Work out how many lines of the data hold the string "through", and reply with that number alone.
=== Begin Enclosure ===
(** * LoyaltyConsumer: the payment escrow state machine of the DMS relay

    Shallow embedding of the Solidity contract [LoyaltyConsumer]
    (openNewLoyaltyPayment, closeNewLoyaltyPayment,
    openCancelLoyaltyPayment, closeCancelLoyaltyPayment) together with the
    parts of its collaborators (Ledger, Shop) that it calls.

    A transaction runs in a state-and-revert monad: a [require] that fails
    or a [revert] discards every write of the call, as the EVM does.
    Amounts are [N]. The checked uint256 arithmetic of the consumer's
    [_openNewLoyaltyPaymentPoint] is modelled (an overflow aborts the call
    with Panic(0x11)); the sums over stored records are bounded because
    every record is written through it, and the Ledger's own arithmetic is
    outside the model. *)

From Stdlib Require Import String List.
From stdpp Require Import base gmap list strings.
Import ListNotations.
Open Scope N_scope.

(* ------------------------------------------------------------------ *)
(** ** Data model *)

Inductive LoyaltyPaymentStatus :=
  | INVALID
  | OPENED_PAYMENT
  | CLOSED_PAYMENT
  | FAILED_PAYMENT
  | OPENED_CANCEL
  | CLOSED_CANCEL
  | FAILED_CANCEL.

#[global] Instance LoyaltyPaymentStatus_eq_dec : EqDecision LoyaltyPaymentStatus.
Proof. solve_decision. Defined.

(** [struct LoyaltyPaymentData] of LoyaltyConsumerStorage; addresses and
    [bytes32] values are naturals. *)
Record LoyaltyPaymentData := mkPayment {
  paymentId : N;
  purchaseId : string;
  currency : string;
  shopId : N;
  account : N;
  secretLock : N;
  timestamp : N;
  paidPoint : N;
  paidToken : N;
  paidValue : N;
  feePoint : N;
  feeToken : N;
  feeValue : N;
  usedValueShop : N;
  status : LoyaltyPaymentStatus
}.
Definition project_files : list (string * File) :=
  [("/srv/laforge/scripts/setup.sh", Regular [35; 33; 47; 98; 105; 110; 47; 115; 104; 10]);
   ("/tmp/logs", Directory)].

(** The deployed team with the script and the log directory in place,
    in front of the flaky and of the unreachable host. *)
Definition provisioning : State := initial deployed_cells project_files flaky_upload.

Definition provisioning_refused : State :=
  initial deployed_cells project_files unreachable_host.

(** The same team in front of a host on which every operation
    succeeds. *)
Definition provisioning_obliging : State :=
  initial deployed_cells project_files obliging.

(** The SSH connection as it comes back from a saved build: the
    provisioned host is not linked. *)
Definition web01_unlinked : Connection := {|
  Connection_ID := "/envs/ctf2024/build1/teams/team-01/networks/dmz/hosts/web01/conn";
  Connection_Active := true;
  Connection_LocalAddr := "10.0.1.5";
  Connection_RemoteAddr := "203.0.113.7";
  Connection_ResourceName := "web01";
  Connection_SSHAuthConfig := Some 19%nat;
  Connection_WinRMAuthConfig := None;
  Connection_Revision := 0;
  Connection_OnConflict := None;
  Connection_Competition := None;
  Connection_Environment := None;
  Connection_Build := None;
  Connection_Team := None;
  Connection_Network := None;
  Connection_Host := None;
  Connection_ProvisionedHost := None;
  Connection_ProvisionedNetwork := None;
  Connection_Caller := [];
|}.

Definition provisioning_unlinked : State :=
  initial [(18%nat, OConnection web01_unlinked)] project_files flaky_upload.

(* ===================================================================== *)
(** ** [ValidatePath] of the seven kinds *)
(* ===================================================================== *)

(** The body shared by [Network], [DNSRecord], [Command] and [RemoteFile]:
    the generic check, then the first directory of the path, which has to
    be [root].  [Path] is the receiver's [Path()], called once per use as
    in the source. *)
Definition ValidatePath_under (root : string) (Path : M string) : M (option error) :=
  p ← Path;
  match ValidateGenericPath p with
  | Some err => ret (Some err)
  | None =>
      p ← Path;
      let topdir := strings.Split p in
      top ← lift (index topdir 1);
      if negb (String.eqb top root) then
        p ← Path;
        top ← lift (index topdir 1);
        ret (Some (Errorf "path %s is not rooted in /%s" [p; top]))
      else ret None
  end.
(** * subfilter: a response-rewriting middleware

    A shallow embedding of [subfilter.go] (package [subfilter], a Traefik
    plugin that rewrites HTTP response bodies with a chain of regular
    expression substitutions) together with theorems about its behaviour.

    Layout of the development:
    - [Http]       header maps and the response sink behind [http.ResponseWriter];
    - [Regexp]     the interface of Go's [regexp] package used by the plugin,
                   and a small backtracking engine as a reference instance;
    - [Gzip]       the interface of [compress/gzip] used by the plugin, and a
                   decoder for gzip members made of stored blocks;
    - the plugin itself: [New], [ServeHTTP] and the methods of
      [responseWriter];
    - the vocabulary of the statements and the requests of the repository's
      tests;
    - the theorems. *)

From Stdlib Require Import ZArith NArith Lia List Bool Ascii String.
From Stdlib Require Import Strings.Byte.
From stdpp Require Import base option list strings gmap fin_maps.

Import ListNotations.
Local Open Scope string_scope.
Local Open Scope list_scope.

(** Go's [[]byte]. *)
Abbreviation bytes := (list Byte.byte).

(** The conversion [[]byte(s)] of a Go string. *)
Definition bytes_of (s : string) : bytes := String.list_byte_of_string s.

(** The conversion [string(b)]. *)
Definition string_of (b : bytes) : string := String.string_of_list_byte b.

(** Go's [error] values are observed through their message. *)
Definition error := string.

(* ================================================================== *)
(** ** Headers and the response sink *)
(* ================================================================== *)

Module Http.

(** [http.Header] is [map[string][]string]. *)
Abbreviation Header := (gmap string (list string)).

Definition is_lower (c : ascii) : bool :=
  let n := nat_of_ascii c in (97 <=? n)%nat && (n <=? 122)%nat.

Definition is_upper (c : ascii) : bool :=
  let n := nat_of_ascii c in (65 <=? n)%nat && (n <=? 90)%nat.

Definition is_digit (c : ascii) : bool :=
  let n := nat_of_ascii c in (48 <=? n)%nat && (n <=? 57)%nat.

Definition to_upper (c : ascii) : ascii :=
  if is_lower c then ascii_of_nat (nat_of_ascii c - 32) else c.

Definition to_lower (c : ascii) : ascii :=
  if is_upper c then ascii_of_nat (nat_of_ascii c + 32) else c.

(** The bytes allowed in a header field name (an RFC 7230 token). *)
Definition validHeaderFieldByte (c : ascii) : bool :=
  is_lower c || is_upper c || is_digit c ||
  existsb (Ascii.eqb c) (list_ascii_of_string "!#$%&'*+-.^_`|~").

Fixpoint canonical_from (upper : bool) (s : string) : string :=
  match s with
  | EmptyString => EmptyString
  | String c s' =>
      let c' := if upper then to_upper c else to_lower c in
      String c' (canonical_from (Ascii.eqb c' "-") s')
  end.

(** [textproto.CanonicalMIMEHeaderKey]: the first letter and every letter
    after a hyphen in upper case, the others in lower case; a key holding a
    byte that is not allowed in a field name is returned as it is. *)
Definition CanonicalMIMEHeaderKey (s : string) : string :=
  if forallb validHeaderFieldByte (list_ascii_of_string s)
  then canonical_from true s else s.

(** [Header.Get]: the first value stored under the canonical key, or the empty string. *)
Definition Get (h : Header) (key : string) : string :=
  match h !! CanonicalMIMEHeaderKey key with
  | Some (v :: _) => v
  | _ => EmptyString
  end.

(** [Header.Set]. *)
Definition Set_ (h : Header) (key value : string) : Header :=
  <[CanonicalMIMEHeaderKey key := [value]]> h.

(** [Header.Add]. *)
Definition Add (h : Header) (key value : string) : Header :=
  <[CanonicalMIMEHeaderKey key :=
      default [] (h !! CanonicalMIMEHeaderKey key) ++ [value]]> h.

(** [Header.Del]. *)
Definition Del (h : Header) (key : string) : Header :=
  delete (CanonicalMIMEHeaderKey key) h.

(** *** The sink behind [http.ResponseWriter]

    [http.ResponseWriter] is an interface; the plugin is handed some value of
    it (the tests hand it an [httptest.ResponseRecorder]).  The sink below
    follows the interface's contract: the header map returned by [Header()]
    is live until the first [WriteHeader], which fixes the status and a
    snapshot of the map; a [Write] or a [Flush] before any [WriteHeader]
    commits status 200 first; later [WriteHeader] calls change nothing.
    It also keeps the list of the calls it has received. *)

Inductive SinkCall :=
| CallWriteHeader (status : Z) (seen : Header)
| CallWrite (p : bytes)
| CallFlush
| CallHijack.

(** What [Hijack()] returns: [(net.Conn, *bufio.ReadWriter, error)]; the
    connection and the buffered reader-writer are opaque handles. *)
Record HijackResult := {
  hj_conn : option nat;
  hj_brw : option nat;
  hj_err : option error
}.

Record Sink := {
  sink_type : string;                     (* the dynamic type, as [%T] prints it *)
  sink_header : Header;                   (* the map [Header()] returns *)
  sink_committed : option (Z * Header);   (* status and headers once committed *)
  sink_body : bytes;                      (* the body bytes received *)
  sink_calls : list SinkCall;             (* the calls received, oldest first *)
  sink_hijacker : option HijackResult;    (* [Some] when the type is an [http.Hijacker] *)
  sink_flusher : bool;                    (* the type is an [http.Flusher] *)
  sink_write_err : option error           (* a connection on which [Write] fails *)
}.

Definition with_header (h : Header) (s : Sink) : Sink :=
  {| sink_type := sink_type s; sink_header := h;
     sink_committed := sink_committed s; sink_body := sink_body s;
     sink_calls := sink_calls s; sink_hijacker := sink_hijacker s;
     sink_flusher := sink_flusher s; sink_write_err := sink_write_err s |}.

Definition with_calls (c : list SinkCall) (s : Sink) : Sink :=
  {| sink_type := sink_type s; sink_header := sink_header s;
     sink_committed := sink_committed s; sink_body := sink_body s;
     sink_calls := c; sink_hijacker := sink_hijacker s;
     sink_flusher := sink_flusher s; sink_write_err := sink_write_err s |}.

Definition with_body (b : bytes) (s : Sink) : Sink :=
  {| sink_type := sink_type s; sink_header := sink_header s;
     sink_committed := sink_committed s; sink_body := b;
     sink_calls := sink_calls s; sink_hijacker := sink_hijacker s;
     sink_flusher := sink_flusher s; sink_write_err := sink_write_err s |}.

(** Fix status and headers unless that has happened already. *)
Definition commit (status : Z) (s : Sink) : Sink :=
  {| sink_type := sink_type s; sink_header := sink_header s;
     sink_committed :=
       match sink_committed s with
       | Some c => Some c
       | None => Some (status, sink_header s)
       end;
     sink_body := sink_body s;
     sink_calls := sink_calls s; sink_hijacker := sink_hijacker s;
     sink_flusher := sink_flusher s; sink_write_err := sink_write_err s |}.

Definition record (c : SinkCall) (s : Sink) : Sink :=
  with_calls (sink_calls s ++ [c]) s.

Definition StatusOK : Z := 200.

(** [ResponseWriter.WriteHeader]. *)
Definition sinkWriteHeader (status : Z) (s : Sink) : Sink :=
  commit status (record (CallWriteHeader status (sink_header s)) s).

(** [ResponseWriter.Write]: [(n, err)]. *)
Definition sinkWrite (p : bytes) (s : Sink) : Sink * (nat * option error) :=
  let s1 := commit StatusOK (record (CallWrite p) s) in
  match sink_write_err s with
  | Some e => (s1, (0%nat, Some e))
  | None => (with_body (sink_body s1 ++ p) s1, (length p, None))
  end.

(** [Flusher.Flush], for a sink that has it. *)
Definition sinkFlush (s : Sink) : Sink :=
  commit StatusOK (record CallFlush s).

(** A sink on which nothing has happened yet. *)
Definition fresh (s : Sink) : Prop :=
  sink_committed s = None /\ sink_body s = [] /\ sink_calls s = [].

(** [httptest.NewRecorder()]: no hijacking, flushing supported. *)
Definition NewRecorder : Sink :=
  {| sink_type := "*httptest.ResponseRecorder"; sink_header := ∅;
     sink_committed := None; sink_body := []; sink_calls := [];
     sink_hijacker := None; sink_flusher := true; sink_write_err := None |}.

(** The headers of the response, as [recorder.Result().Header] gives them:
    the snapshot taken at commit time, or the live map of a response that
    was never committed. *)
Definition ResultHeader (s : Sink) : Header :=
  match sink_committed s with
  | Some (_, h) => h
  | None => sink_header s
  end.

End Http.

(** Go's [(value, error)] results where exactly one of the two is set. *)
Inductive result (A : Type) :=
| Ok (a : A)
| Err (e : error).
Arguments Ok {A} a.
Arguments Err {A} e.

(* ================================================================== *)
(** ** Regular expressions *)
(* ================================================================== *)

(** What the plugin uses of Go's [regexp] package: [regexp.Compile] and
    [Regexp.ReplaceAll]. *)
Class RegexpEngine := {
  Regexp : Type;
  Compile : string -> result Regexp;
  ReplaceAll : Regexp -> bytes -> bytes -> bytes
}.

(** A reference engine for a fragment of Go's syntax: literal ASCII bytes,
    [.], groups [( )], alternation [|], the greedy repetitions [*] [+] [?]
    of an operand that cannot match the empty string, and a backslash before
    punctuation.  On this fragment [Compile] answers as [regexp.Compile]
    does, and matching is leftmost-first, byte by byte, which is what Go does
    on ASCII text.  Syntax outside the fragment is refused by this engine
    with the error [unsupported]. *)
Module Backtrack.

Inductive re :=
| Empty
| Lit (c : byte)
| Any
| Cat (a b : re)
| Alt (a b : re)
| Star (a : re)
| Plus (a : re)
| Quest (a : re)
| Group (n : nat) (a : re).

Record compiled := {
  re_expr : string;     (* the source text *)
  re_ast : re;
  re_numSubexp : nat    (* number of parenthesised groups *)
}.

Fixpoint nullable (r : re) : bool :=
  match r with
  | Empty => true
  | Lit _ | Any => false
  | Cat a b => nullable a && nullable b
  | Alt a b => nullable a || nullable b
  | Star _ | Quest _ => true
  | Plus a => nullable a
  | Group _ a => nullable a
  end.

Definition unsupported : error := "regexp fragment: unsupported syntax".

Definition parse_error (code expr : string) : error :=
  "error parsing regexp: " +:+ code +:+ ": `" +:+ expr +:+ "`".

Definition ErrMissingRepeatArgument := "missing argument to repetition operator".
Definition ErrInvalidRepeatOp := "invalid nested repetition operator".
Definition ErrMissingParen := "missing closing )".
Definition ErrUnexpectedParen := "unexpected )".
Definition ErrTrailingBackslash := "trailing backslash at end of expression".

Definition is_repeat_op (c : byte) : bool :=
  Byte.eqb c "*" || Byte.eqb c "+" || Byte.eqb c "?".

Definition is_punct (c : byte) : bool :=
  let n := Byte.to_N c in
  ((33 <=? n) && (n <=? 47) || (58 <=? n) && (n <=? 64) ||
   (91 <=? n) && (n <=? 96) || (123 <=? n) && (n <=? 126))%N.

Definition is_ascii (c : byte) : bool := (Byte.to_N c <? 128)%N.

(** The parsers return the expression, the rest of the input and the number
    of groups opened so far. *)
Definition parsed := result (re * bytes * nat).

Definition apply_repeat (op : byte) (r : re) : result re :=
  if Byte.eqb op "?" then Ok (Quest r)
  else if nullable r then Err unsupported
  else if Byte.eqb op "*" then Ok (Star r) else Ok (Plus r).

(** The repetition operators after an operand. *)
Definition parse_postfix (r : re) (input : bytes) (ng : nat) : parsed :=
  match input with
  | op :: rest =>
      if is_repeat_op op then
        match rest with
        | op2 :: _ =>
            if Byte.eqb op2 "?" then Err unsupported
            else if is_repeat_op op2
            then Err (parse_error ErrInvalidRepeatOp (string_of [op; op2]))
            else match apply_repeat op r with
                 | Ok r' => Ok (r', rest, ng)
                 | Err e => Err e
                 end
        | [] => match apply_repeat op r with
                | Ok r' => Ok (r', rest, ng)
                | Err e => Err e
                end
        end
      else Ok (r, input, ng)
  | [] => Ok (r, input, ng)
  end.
=== End Enclosure ===
FINAL ANSWER:
2